** Exercise description **
Once the line containing "assert (from_key (league_key" has been printed, stop; print every line before it exactly, starting at the top of the material below.

** Data **
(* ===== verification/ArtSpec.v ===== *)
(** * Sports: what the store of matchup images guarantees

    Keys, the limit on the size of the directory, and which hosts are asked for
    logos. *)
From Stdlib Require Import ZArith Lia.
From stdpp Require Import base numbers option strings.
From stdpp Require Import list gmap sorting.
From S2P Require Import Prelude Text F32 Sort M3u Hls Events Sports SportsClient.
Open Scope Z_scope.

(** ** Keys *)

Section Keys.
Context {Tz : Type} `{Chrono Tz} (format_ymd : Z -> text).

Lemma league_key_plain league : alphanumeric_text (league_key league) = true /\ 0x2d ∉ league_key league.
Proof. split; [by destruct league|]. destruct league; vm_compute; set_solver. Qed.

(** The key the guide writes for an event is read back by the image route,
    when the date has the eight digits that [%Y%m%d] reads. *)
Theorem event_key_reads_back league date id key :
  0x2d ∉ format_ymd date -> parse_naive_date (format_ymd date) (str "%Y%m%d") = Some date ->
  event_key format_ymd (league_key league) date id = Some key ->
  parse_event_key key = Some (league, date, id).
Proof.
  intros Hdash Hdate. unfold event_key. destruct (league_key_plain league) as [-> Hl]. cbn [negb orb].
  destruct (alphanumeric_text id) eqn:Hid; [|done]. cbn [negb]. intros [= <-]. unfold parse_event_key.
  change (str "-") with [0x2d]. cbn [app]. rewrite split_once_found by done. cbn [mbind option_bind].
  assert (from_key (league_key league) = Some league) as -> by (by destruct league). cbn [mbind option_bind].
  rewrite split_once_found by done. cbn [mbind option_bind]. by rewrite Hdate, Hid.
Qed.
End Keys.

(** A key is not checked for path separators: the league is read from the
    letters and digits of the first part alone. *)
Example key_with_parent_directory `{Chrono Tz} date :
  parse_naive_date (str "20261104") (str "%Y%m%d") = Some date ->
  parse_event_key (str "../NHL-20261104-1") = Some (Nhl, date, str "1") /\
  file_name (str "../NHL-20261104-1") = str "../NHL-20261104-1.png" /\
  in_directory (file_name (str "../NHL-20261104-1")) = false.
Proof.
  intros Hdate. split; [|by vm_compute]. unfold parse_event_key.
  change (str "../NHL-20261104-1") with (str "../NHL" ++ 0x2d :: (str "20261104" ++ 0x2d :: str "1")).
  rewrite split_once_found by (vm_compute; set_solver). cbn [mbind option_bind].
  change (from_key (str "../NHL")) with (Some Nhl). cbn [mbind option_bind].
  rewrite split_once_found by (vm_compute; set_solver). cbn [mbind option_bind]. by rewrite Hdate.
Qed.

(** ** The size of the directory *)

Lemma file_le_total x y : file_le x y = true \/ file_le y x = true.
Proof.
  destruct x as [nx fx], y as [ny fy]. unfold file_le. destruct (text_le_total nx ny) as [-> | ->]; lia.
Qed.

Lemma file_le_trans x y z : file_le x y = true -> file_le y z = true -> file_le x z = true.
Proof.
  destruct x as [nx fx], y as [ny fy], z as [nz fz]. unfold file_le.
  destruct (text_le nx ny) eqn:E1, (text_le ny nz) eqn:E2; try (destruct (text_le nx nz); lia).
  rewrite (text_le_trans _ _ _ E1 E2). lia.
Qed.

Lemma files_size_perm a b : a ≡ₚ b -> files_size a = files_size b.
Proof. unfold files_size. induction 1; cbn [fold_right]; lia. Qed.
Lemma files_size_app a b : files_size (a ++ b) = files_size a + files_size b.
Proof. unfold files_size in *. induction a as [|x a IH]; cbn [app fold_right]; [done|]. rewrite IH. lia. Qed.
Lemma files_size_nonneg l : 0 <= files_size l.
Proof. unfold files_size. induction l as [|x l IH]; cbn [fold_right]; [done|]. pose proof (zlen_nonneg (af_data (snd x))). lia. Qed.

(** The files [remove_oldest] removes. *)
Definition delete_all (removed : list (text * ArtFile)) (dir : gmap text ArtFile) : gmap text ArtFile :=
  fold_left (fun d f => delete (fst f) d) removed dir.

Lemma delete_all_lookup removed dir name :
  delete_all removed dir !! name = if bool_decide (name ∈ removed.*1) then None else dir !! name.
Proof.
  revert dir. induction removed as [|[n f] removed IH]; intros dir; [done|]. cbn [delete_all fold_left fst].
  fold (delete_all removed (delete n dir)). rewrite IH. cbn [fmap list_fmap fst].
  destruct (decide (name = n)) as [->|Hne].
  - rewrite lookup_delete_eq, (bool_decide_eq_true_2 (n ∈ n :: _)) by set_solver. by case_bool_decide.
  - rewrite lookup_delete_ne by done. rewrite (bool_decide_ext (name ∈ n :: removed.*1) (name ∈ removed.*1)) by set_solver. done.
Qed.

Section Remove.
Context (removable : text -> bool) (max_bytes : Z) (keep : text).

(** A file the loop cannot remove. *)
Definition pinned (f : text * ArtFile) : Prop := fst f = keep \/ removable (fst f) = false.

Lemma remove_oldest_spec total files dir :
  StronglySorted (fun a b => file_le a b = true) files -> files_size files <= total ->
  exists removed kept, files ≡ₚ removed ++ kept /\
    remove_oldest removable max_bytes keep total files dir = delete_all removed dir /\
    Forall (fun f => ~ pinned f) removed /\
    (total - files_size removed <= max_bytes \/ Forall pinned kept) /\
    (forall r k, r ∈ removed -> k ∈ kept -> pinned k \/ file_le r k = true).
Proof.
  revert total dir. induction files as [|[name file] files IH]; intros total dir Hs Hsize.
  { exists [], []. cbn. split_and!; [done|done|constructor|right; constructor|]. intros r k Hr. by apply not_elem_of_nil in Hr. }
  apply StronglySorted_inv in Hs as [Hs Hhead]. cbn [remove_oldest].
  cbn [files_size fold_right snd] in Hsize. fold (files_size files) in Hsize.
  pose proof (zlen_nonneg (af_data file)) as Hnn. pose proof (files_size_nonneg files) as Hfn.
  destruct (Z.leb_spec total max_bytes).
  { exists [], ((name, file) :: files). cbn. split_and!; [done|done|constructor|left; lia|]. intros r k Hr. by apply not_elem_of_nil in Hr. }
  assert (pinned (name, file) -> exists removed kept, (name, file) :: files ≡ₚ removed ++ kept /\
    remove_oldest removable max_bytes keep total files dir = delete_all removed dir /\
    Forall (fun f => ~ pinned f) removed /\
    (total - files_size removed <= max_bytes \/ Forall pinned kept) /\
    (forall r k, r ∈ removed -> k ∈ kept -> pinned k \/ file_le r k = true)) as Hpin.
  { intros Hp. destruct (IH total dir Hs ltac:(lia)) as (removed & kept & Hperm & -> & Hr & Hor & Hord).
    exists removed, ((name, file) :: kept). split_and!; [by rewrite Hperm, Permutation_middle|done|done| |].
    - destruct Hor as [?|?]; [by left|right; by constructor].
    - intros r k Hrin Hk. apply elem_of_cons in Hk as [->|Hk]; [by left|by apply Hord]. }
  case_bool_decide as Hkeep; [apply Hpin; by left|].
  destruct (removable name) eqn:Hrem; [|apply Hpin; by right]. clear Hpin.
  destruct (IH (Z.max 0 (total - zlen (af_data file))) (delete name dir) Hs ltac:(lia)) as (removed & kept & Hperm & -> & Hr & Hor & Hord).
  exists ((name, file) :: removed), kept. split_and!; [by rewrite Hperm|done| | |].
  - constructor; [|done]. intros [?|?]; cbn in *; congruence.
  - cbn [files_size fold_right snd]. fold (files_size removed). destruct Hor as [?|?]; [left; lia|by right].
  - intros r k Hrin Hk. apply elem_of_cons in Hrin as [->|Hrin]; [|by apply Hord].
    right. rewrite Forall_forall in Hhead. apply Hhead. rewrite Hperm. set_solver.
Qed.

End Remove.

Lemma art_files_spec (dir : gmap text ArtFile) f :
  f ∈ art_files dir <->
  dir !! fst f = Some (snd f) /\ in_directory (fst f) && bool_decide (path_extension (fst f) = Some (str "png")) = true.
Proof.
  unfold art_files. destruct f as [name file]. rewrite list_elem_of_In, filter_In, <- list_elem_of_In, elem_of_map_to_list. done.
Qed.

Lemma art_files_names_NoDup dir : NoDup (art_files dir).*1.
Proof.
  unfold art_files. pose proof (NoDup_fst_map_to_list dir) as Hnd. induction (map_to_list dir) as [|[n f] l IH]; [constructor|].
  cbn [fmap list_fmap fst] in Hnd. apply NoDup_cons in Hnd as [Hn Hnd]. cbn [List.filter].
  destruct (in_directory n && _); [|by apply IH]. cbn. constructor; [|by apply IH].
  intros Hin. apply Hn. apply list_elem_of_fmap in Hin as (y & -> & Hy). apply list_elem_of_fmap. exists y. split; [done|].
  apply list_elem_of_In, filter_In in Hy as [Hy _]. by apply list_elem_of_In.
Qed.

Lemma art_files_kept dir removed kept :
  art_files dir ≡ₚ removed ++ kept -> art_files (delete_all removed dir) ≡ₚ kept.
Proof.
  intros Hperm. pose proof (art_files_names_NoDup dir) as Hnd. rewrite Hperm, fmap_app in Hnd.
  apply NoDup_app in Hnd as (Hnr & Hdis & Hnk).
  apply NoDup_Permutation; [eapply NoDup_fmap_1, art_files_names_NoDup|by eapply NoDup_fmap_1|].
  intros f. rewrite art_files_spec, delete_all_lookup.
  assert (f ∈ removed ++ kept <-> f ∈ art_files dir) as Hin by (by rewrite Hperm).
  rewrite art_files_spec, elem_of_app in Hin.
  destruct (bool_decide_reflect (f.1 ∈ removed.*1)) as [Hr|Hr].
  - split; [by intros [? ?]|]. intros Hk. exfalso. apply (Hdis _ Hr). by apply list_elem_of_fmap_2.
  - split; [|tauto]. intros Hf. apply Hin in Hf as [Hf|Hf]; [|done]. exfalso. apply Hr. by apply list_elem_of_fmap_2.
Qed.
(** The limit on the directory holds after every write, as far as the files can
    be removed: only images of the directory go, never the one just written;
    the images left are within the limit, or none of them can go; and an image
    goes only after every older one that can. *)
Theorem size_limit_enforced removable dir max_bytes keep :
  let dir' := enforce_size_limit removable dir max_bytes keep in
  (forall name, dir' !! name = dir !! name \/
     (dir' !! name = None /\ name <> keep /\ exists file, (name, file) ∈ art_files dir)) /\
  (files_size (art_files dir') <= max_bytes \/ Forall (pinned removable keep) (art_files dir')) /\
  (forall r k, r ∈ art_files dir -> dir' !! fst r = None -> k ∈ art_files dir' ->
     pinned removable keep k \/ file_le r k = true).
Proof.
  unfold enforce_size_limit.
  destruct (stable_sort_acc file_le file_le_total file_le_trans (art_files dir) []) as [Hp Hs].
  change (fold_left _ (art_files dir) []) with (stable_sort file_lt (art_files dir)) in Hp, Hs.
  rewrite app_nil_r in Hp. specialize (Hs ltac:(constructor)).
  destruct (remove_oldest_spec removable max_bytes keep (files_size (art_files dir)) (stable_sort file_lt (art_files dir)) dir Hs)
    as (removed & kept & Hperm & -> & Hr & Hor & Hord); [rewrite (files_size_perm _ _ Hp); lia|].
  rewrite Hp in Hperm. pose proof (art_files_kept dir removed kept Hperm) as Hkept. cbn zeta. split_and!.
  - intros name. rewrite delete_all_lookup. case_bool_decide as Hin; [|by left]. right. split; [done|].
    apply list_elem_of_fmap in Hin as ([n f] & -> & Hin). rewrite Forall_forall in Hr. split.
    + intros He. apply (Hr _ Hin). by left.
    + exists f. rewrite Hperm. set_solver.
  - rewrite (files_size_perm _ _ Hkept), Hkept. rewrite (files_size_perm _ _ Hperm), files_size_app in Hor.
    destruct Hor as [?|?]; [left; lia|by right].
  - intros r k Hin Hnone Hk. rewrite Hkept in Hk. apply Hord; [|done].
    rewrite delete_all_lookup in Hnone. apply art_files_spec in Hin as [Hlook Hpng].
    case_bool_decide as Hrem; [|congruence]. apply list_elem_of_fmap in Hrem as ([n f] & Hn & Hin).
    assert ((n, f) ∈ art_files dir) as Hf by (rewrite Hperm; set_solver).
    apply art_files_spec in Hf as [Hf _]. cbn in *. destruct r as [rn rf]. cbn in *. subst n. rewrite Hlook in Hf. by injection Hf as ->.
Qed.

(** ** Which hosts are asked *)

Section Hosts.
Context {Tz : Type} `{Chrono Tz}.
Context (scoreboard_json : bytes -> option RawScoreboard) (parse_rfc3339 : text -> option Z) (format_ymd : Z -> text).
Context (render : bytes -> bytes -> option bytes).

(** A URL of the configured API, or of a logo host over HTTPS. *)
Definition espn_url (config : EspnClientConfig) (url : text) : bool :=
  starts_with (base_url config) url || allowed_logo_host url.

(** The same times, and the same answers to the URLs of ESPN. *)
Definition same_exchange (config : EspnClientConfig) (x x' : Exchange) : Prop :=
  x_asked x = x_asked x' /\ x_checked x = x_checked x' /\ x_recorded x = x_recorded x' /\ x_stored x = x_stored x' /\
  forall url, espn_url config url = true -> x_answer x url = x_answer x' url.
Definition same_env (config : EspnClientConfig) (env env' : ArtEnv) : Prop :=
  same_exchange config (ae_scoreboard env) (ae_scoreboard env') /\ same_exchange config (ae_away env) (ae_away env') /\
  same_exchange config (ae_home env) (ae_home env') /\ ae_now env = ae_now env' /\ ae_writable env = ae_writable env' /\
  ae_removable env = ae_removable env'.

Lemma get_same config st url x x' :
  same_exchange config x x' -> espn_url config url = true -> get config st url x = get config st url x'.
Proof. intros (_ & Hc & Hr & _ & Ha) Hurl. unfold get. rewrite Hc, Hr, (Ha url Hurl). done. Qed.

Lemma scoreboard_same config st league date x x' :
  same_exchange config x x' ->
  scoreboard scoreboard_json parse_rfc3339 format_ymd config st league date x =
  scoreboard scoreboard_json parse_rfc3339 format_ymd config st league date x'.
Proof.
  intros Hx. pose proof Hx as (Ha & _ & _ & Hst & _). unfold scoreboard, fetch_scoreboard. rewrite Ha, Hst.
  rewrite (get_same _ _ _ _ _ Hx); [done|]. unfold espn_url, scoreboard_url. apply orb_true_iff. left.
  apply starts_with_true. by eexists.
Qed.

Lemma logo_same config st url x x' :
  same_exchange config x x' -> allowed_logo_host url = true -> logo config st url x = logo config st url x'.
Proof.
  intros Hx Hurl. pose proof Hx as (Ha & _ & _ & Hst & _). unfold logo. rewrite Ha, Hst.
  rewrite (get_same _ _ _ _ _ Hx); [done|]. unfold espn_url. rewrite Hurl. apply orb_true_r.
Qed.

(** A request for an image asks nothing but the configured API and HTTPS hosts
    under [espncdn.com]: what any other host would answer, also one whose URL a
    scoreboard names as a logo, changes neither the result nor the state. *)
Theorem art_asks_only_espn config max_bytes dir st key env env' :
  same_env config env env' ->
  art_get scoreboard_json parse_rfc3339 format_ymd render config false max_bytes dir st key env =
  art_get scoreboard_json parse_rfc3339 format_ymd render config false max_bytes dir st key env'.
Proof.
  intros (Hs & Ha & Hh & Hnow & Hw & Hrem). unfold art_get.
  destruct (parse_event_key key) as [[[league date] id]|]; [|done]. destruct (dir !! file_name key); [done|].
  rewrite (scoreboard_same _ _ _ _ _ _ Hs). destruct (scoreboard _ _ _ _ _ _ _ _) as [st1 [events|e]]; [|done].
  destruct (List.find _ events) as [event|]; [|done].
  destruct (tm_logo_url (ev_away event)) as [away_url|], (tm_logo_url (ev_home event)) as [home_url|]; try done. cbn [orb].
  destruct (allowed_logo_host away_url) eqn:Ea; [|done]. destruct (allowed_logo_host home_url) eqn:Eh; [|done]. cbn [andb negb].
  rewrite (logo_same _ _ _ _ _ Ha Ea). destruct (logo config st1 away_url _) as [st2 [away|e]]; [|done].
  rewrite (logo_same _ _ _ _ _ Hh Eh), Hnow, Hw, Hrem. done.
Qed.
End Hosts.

** Task response **
(* ===== verification/ArtSpec.v ===== *)
(** * Sports: what the store of matchup images guarantees

    Keys, the limit on the size of the directory, and which hosts are asked for
    logos. *)
From Stdlib Require Import ZArith Lia.
From stdpp Require Import base numbers option strings.
From stdpp Require Import list gmap sorting.
From S2P Require Import Prelude Text F32 Sort M3u Hls Events Sports SportsClient.
Open Scope Z_scope.

(** ** Keys *)

Section Keys.
Context {Tz : Type} `{Chrono Tz} (format_ymd : Z -> text).

Lemma league_key_plain league : alphanumeric_text (league_key league) = true /\ 0x2d ∉ league_key league.
Proof. split; [by destruct league|]. destruct league; vm_compute; set_solver. Qed.

(** The key the guide writes for an event is read back by the image route,
    when the date has the eight digits that [%Y%m%d] reads. *)
Theorem event_key_reads_back league date id key :
  0x2d ∉ format_ymd date -> parse_naive_date (format_ymd date) (str "%Y%m%d") = Some date ->
  event_key format_ymd (league_key league) date id = Some key ->
  parse_event_key key = Some (league, date, id).
Proof.
  intros Hdash Hdate. unfold event_key. destruct (league_key_plain league) as [-> Hl]. cbn [negb orb].
  destruct (alphanumeric_text id) eqn:Hid; [|done]. cbn [negb]. intros [= <-]. unfold parse_event_key.
  change (str "-") with [0x2d]. cbn [app]. rewrite split_once_found by done. cbn [mbind option_bind].
  assert (from_key (league_key league) = Some league) as -> by (by destruct league). cbn [mbind option_bind].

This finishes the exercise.